::: Records supplied

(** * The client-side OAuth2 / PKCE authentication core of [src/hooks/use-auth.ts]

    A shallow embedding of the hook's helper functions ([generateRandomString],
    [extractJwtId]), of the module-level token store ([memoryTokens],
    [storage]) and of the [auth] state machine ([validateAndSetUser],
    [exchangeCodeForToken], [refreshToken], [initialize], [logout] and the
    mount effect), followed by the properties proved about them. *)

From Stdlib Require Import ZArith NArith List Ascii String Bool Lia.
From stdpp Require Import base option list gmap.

::::::

◆ Directions: Reproduce the entries above exactly, starting at their first line and finishing with the line that contains "[exchangeCodeForToken], [refreshToken], [initialize], [logout]".

◆ Output for this exercise:
(** * The client-side OAuth2 / PKCE authentication core of [src/hooks/use-auth.ts]

    A shallow embedding of the hook's helper functions ([generateRandomString],
    [extractJwtId]), of the module-level token store ([memoryTokens],
    [storage]) and of the [auth] state machine ([validateAndSetUser],
    [exchangeCodeForToken], [refreshToken], [initialize], [logout] and the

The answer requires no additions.